Fig. 2: The kinetics of subset HIV frequency vary by subset and are generally slower than cellular turnover.

A Longitudinal kinetics of HIV subset infection frequency in each cell subset: thin lines and dots are individual trajectories and thick solid lines represent the estimated average slopes from a log-linear mixed effects model. B Box plots of participants’ decay rates—note that some are positive, meaning that HIV frequency increased. P-values indicate one-sided t-test against null hypothesis of no clearance. For scale, the decay rate equivalent to the QVOA reservoir benchmark 44 month half-life30 is denoted with the dashed gray line. C Cellular turnover rates derived from deuterated water labeling in 24 of these 37 individuals. P values indicated paired two-sided t-tests with non-equal variance. Magnitudes of cellular turnover rates (in non-TN subsets) are much higher than HIV decay rates—note difference in y-axis scales in (C) versus (B).

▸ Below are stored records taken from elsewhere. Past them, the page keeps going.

(* ===== verification/Plan.v ===== *)
(** [src/src/format.rs], the planning half: [AgPlan], [rmap_insert], [take]
    and [plan_ag], which work out the end state of one allocation group
    before anything is written.  Its correctness is in [PlanFacts.v]. *)

From Stdlib Require Import ZArith Lia String.
From stdpp Require Import base tactics list numbers strings pretty.
From coqutil Require Import Byte.
From S2P Require Import Prelude Bytes Geometry Structs Btree.

Record AgPlan : Type := mkAgPlan {
  p_agno : Z;
  p_length : Z;
  p_free : list AllocRec;
  p_agfl : list Z;
  p_rmap : list RmapRec;
  p_chunk : option Z;
}.

(** [AgPlan::freeblks]: the sum wraps as [u64]. *)
Definition freeblks (p : AgPlan) : Z := foldl (fun s r => u64 (s + a_count r)) 0 (p_free p).
(** [AgPlan::longest]. *)
Definition longest (p : AgPlan) : Z := foldr (fun r m => Z.max (a_count r) m) 0 (p_free p).

(** * [rmap_insert] *)

(** [slice::partition_point], on a slice partitioned by [f] as it requires. *)
Fixpoint partition_point {A} (f : A -> bool) (l : list A) : nat :=
  match l with
  | [] => 0
  | x :: l => if f x then S (partition_point f l) else 0
  end.

(** [Vec::remove] and [Vec::insert] within the list. *)
Definition remove_at {A} (i : nat) (l : list A) : list A := take i l ++ drop (S i) l.
Definition insert_at {A} (i : nat) (x : A) (l : list A) : list A := take i l ++ x :: drop i l.

(** The contiguous neighbours of the same owner: [left] and [right]. *)
Definition rmap_left (rmap : list RmapRec) (pos : nat) (rec : RmapRec) : option (nat * RmapRec) :=
  match pos with
  | O => None
  | S i =>
      l ← rmap !! i;
      if (r_owner l =? r_owner rec) && (u32 (r_start l + r_count l) =? r_start rec)
      then Some (i, l) else None
  end.
Definition rmap_right (rmap : list RmapRec) (pos : nat) (rec : RmapRec) : option RmapRec :=
  r ← rmap !! pos;
  if (r_owner r =? r_owner rec) && (u32 (r_start rec + r_count rec) =? r_start r)
  then Some r else None.

Definition rmap_insert (rmap : list RmapRec) (rec : RmapRec) : list RmapRec :=
  let pos := partition_point (fun r => r_start r <? r_start rec) rmap in
  match rmap_left rmap pos rec, rmap_right rmap pos rec with
  | Some (i, l), Some r =>
      remove_at pos (<[i := mkRmapRec (r_start l) (u32 (r_count l + u32 (r_count rec + r_count r)))
                              (r_owner l)]> rmap)
  | Some (i, l), None =>
      <[i := mkRmapRec (r_start l) (u32 (r_count l + r_count rec)) (r_owner l)]> rmap
  | None, Some r =>
      <[pos := mkRmapRec (r_start rec) (u32 (r_count r + r_count rec)) (r_owner r)]> rmap
  | None, None => insert_at pos rec rmap
  end.

(** * [take] *)

Definition covers (start len : Z) (r : AllocRec) : bool :=
  (a_start r <=? start) && (u64 (start + len) <=? a_start r + a_count r).

(** [iter().position]. *)
Fixpoint position {A} (f : A -> bool) (l : list A) : option nat :=
  match l with
  | [] => None
  | x :: l => if f x then Some 0%nat else S <$> position f l
  end.

(** What is left of an extent once [[start, start + len)] is taken out. *)
Definition leftovers (r : AllocRec) (start len : Z) : list AllocRec :=
  let rs := a_start r in
  let re := rs + a_count r in
  (if rs <? start then [mkAllocRec (u32 rs) (u32 (start - rs))] else []) ++
  (if u64 (start + len) <? re
   then [mkAllocRec (u32 (start + len)) (u32 (u64 (re - start - len)))] else []).

Definition take_blocks (free : list AllocRec) (start len : Z) : result (list AllocRec) :=
  i ← ok_or (position (covers start len) free)
        (InvalidParams ("blocks " +:+ pretty start +:+ "+" +:+ pretty len +:+ " are not free")%string);
  r ← unwrap (free !! i);
  Ok (take i free ++ leftovers r start len ++ drop (S i) free).

(** * [plan_ag] *)

(** The smallest extent of at least [want] blocks: [min_by_key] of
    [(count, start)], the first of equals. *)
Definition key_lt (a b : AllocRec) : bool :=
  (a_count a <? a_count b) || ((a_count a =? a_count b) && (a_start a <? a_start b)).
Fixpoint min_by_key (best : option AllocRec) (l : list AllocRec) : option AllocRec :=
  match l with
  | [] => best
  | r :: l =>
      min_by_key (match best with
                  | Some b => if key_lt r b then Some r else Some b
                  | None => Some r
                  end) l
  end.

(** The largest extent, the earliest of equal counts: [max_by_key] of
    [(count, Reverse(start))], the last of equal keys. *)
Definition rev_key_le (a b : AllocRec) : bool :=
  (a_count a <? a_count b) || ((a_count a =? a_count b) && (a_start b <=? a_start a)).
Fixpoint max_by_key (best : option AllocRec) (l : list AllocRec) : option AllocRec :=
  match l with
  | [] => best
  | r :: l =>
      max_by_key (match best with
                  | Some b => if rev_key_le b r then Some r else Some b
                  | None => Some r
                  end) l
  end.

Definition pick (free : list AllocRec) (want : Z) : option AllocRec :=
  match min_by_key None (List.filter (fun r => want <=? a_count r) free) with
  | Some r => Some r
  | None => max_by_key None free
  end.

(** The loop that fills the free list.  Each round of a sane plan adds a
    block, so [need] rounds and one are enough. *)
Fixpoint fill_agfl (fuel : nat) (with_rmap : bool) (agno need : Z)
    (s : list AllocRec * list Z * list RmapRec)
    : result (list AllocRec * list Z * list RmapRec) :=
  match fuel with
  | O => OutOfFuel
  | S fuel =>
      let '(free, agfl, rmap) := s in
      if Z.of_nat (length agfl) <? need then
        let want := need - Z.of_nat (length agfl) in
        pick ← ok_or (pick free want)
          (InvalidParams ("AG " +:+ pretty agno +:+ " has no space for its free list")%string);
        let len := Z.min want (a_count pick) in
        free ← take_blocks free (a_start pick) len;
        let agfl := agfl ++ ((fun i => u32 (a_start pick + i)) <$> seqZ 0 len) in
        let rmap :=
          if with_rmap then rmap_insert rmap (mkRmapRec (a_start pick) (u32 len) owner.AG)
          else rmap in
        fill_agfl fuel with_rmap agno need (free, agfl, rmap)
      else Ok s
  end.

Section PlanAg.
Variable g : Geometry.

(** The static reverse mappings of [xfs_rmaproot_init]. *)
Definition static_rmap : list RmapRec :=
  if rmapbt (features g) then
    [ mkRmapRec 0 (u32 (bno_block g)) owner.FS;
      mkRmapRec (u32 (bno_block g)) 2 owner.AG;
      mkRmapRec (u32 (ibt_block g)) (u32 (u64 (rmap_block g - ibt_block g))) owner.INOBT;
      mkRmapRec (u32 (rmap_block g)) 1 owner.AG ] ++
    (if reflink (features g) then [mkRmapRec (u32 (refc_block g)) 1 owner.REFC] else [])
  else [].

(** [xfs_freesp_init_recs]: free space and mappings before the free list is
    filled. *)
Definition initial_free (agno length : Z) : list AllocRec :=
  let p := prealloc_blocks g in
  if agno =? logagno g then
    let ls := log_agbno g in
    let le := u64 (log_agbno g + logblocks g) in
    (if p <? ls then [mkAllocRec (u32 p) (u32 (ls - p))] else []) ++
    (if le <? length then [mkAllocRec (u32 le) (u32 (length - le))] else [])
  else [mkAllocRec (u32 p) (u32 (length - p))].

Definition initial_rmap (agno : Z) : list RmapRec :=
  static_rmap ++
  (if (agno =? logagno g) && rmapbt (features g)
   then [mkRmapRec (u32 (log_agbno g)) (u32 (logblocks g)) owner.LOG] else []).

(** The root inode chunk, in AG 0. *)
Definition take_chunk (agno : Z) (free : list AllocRec) (rmap : list RmapRec)
    : result (list AllocRec * list RmapRec * option Z) :=
  if agno =? 0 then
    let at_ := root_chunk_agbno g in
    free ← map_err (InvalidParams ("the root inode chunk at block " +:+ pretty at_
                      +:+ " of AG 0 is not free")%string)
             (take_blocks free at_ (chunk_blocks g));
    let rmap :=
      if rmapbt (features g)
      then rmap_insert rmap (mkRmapRec (u32 at_) (u32 (chunk_blocks g)) owner.INODES)
      else rmap in
    Ok (free, rmap, Some at_)
  else Ok (free, rmap, None).

Definition plan_ag (agno : Z) : result AgPlan :=
  let length := ag_blocks g agno in
  let need := min_freelist g in
  '(free, agfl, rmap) ←
    fill_agfl (S (Z.to_nat need)) (rmapbt (features g)) agno need
      (initial_free agno length, [], initial_rmap agno);
  '(free, rmap, chunk) ← take_chunk agno free rmap;
  Ok (mkAgPlan agno length free agfl rmap chunk).
End PlanAg.

(** The plans of every AG, as [format] collects them before writing, and the
    free block count they add up to. *)
Definition plans (g : Geometry) : result (list AgPlan) :=
  collect (plan_ag g) (seqZ 0 (agcount g)).
Definition planned_fdblocks (ps : list AgPlan) : Z :=
  foldl (fun s p => u64 (s + u64 (freeblks p + Z.of_nat (length (p_agfl p))))) 0 ps.
(* ===== verification/PlanFacts.v ===== *)
(** The correctness of [Plan.v]: extents taken out of the free space and
    mappings inserted keep both lists sorted and disjoint and change exactly
    the blocks they name; a plan partitions its AG; its reverse mappings
    name the owner of every block that is not free; and the plans of a whole
    filesystem add up to the block count in the superblock. *)

From Stdlib Require Import ZArith Lia String.
From stdpp Require Import base tactics list numbers strings pretty.
From coqutil Require Import Byte.
From S2P Require Import Prelude Bytes Geometry GeometryFacts Structs Btree Plan.

(** * Sorted, disjoint extents *)

(** The extents [(start, count)] are nonempty, in order, apart, and inside
    [[lo, hi)]. *)
Fixpoint spaced (lo hi : Z) (l : list (Z * Z)) : Prop :=
  match l with
  | [] => lo <= hi
  | (s, n) :: l => lo <= s /\ 0 < n /\ spaced (s + n) hi l
  end.

Definition exts (free : list AllocRec) : list (Z * Z) :=
  (fun r => (a_start r, a_count r)) <$> free.
Definition rexts (rmap : list RmapRec) : list (Z * Z) :=
  (fun r => (r_start r, r_count r)) <$> rmap.

(** The blocks of some extents; the mappings of a reverse map. *)
Definition free_in (free : list AllocRec) (b : Z) : Prop :=
  exists r, r ∈ free /\ a_start r <= b < a_start r + a_count r.
Definition maps (rmap : list RmapRec) (b o : Z) : Prop :=
  exists r, r ∈ rmap /\ r_start r <= b < r_start r + r_count r /\ r_owner r = o.

Lemma spaced_le lo hi l : spaced lo hi l -> lo <= hi.
Proof. revert lo. induction l as [|[s n] l IH]; intros lo; cbn; [done|]. intros (? & ? & Hl%IH). lia. Qed.

Lemma spaced_weaken lo lo' hi hi' l : lo' <= lo -> hi <= hi' -> spaced lo hi l -> spaced lo' hi' l.
Proof.
  revert lo lo'. induction l as [|[s n] l IH]; intros lo lo' H1 H2; cbn; [lia|].
  intros (? & ? & Hl). split_and!; [lia|done|]. eapply IH; [|done|exact Hl]. lia.
Qed.

Lemma spaced_app lo hi l1 l2 :
  spaced lo hi (l1 ++ l2) <-> exists mid, spaced lo mid l1 /\ spaced mid hi l2.
Proof.
  revert lo. induction l1 as [|[s n] l1 IH]; intros lo; cbn.
  - split; [intros H; exists lo; split; [lia|done] | intros (mid & Hm & H)].
    by eapply spaced_weaken; [| |exact H].
  - rewrite IH. naive_solver.
Qed.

D The % of cellular turnover that is accompanied by HIV turnover (Methods). Values close to 100% indicate that HIV is typically repopulated when cells turn over. In (B–D) box plots indicate median (center line), interquartile range (box), 1.5x interquartile range (whiskers), and outliers (gray diamonds). Each dot (N = 24) represents an individual. E Cartoon example for TEM: in a year, there is frequent cellular turnover, which is infrequently (~5% of events) accompanied by elimination of HIV-infected cells, resulting in the observed slight decay of HIV DNA.